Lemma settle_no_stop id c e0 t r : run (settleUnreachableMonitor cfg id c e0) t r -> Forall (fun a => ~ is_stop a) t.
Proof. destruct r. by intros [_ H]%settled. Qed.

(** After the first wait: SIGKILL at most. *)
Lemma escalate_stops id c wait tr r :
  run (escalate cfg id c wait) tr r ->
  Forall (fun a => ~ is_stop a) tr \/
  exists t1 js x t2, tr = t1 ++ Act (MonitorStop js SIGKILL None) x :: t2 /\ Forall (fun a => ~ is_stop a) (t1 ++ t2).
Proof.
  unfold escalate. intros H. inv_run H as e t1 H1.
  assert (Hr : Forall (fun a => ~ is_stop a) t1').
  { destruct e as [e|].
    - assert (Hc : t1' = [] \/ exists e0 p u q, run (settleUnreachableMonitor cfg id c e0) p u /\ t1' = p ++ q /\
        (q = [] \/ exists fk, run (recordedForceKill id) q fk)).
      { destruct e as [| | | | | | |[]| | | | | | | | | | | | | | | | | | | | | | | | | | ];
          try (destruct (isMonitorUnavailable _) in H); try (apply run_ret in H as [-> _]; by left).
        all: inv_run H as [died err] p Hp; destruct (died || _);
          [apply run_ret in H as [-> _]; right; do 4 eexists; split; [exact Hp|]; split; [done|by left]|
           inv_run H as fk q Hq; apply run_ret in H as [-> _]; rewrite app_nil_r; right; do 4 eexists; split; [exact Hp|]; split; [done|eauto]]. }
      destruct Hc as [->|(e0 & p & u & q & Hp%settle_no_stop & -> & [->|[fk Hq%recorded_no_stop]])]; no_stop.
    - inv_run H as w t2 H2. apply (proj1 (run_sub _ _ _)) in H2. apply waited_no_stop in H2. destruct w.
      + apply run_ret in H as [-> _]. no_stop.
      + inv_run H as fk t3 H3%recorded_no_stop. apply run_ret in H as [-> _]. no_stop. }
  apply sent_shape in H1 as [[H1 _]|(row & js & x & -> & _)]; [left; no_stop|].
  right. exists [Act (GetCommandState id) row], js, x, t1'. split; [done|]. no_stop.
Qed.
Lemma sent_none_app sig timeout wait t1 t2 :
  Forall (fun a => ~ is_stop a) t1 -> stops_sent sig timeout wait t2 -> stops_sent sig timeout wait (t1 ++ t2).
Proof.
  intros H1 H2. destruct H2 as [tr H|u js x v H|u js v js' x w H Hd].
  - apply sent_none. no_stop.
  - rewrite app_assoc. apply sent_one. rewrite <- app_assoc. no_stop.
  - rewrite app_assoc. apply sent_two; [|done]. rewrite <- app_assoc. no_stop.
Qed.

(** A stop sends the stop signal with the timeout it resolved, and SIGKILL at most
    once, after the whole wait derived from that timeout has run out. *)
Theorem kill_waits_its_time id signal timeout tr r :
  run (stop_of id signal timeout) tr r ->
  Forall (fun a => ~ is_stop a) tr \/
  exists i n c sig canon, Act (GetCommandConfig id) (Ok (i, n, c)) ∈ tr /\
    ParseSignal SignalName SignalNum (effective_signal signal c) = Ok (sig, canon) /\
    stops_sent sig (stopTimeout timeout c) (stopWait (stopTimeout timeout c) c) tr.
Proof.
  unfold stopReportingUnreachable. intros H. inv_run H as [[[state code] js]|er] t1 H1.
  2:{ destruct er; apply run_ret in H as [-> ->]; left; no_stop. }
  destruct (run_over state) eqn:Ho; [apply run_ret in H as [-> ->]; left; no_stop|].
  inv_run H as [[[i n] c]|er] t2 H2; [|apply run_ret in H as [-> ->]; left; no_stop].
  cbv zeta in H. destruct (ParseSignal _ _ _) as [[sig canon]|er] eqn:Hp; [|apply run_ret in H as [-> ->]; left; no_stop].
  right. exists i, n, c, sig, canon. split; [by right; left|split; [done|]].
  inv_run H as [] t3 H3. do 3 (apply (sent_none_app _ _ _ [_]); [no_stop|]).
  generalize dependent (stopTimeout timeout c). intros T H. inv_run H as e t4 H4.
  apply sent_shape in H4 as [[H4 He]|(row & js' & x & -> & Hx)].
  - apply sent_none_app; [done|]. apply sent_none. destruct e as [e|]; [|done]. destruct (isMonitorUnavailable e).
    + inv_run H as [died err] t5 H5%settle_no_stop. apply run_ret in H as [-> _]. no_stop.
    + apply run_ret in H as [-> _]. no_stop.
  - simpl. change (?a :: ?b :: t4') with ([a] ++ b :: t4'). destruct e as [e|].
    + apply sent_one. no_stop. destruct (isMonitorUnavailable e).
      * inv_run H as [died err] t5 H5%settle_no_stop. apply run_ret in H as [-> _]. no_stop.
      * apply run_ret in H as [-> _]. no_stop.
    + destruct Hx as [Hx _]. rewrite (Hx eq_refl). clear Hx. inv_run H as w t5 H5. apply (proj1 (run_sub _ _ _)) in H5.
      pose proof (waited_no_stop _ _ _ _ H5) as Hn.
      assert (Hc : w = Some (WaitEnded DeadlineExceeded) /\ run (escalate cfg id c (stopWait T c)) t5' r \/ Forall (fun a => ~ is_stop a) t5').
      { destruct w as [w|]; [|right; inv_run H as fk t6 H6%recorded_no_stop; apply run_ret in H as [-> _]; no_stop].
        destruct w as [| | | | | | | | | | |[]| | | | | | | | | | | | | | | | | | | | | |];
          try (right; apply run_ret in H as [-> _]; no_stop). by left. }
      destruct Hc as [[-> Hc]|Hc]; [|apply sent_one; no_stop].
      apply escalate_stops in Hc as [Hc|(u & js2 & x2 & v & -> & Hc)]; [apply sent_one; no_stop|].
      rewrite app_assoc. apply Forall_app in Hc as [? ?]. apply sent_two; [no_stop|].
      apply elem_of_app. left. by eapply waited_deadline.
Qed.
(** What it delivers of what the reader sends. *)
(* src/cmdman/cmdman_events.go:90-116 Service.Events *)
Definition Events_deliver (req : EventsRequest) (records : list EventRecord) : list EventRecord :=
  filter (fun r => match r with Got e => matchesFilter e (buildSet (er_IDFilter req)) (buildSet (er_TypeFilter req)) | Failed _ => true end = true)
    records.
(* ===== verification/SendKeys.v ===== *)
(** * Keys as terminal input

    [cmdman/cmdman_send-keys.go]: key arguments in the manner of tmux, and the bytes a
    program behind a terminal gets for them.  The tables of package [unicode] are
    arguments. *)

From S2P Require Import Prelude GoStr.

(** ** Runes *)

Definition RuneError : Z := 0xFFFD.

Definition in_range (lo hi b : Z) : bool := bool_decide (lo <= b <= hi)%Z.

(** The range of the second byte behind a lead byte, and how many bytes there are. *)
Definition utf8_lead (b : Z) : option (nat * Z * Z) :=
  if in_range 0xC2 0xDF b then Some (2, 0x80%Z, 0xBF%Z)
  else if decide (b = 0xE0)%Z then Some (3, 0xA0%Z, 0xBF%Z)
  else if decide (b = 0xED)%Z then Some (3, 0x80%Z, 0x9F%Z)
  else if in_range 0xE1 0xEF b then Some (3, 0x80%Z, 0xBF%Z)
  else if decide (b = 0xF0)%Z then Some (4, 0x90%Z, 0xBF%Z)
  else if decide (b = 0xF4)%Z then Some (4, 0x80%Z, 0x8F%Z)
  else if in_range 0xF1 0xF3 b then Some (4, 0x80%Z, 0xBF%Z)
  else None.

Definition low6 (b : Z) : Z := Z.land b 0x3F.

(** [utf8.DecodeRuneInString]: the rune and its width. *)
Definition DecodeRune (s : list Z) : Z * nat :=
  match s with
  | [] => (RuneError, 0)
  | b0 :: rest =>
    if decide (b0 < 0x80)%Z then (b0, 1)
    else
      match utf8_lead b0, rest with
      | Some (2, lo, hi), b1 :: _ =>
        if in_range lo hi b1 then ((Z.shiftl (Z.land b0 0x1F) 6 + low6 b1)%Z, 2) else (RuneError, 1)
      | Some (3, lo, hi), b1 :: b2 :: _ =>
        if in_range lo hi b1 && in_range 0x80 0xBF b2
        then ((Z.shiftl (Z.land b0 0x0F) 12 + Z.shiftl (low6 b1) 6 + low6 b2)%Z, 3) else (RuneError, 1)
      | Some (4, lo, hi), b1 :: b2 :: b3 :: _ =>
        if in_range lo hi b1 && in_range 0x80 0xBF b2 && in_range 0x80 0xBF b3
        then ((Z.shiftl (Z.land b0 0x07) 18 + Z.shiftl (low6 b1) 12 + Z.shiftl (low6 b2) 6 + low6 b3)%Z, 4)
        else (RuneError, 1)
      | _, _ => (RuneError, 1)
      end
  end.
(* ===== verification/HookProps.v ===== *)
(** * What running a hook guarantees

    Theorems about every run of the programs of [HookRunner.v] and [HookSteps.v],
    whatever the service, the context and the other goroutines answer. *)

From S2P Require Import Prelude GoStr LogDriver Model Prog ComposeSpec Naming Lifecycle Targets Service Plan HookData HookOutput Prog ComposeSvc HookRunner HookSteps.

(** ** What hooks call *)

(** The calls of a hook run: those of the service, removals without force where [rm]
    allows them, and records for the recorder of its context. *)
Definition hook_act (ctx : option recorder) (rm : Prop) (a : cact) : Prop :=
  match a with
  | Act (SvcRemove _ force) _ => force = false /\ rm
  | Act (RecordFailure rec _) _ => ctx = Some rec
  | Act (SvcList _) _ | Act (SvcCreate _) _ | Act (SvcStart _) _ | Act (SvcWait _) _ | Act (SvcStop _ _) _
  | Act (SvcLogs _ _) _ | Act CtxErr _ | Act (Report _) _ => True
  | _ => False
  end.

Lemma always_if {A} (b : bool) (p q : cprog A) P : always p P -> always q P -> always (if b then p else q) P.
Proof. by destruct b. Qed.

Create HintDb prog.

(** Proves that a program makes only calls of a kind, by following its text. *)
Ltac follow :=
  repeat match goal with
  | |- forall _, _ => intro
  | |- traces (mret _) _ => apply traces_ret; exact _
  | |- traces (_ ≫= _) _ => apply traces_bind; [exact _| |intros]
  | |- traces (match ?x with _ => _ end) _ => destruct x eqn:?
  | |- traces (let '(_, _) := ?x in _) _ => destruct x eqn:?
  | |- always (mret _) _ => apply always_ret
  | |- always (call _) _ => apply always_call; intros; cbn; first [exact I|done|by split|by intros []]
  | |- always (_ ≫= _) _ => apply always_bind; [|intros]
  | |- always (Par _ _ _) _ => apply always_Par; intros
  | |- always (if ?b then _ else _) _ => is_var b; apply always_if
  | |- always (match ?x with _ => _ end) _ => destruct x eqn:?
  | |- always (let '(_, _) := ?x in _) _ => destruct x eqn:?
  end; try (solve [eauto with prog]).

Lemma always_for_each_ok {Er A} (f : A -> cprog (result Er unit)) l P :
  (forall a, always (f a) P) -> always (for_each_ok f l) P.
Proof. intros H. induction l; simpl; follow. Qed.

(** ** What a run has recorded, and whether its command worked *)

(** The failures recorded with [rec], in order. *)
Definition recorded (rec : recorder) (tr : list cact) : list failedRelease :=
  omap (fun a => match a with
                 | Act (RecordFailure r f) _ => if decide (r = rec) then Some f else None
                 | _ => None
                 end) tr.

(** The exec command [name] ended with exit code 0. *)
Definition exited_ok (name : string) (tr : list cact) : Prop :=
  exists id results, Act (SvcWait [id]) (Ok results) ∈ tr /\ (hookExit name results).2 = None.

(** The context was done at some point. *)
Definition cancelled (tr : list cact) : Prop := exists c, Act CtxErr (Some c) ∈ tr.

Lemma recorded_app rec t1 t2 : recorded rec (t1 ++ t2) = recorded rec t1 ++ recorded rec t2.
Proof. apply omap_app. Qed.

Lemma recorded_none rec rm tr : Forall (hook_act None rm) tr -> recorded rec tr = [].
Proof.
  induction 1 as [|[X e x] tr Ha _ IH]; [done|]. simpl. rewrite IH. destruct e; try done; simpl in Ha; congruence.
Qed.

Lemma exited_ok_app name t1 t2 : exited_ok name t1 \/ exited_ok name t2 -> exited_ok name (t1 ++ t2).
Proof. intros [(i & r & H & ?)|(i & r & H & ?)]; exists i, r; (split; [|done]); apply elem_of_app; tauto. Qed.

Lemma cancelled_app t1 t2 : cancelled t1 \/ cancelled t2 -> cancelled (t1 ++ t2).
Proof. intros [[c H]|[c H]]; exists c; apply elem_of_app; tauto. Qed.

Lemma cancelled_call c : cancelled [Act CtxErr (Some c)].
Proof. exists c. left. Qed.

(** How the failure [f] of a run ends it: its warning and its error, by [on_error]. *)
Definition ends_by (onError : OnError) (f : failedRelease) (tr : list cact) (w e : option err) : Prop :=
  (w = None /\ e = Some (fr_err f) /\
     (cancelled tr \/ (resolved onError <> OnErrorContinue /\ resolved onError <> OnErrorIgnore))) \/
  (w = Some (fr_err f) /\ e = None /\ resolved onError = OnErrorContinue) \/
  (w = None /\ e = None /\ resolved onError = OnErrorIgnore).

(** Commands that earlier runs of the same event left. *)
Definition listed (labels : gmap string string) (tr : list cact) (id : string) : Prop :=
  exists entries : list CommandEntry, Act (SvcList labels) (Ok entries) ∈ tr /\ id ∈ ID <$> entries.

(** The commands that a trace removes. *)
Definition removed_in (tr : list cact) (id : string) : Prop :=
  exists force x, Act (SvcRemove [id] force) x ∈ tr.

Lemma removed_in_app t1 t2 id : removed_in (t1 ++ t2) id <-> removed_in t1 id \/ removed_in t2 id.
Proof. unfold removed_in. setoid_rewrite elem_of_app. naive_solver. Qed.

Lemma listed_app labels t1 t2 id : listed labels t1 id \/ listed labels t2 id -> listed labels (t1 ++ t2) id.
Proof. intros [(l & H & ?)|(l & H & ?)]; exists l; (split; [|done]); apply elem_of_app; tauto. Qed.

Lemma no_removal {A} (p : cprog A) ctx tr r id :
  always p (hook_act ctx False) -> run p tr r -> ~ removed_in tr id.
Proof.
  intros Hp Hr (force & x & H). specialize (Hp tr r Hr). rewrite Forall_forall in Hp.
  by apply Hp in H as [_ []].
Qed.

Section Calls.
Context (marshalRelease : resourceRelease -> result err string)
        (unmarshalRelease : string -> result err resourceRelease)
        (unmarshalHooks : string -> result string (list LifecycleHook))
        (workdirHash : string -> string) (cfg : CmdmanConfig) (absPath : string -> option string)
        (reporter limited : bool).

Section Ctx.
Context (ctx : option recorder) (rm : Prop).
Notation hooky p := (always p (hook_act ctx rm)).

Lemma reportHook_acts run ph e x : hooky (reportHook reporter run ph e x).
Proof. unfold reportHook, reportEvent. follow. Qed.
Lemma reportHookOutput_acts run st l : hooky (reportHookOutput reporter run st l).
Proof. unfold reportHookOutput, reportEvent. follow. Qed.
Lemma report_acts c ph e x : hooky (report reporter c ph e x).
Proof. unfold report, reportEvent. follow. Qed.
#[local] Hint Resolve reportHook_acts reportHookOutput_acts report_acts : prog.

> **EXERCISE REQUIREMENTS**:
Your task is to transcribe, with no changes, only the lines of the listing above that lie between the line holding "stops_sent sig (stopTimeout" and the line holding "inv_run H as []", inclusive.

> **RESULT**:
    stops_sent sig (stopTimeout timeout c) (stopWait (stopTimeout timeout c) c) tr.
Proof.
  unfold stopReportingUnreachable. intros H. inv_run H as [[[state code] js]|er] t1 H1.
  2:{ destruct er; apply run_ret in H as [-> ->]; left; no_stop. }
  destruct (run_over state) eqn:Ho; [apply run_ret in H as [-> ->]; left; no_stop|].
  inv_run H as [[[i n] c]|er] t2 H2; [|apply run_ret in H as [-> ->]; left; no_stop].
  cbv zeta in H. destruct (ParseSignal _ _ _) as [[sig canon]|er] eqn:Hp; [|apply run_ret in H as [-> ->]; left; no_stop].
  right. exists i, n, c, sig, canon. split; [by right; left|split; [done|]].
  inv_run H as [] t3 H3. do 3 (apply (sent_none_app _ _ _ [_]); [no_stop|]).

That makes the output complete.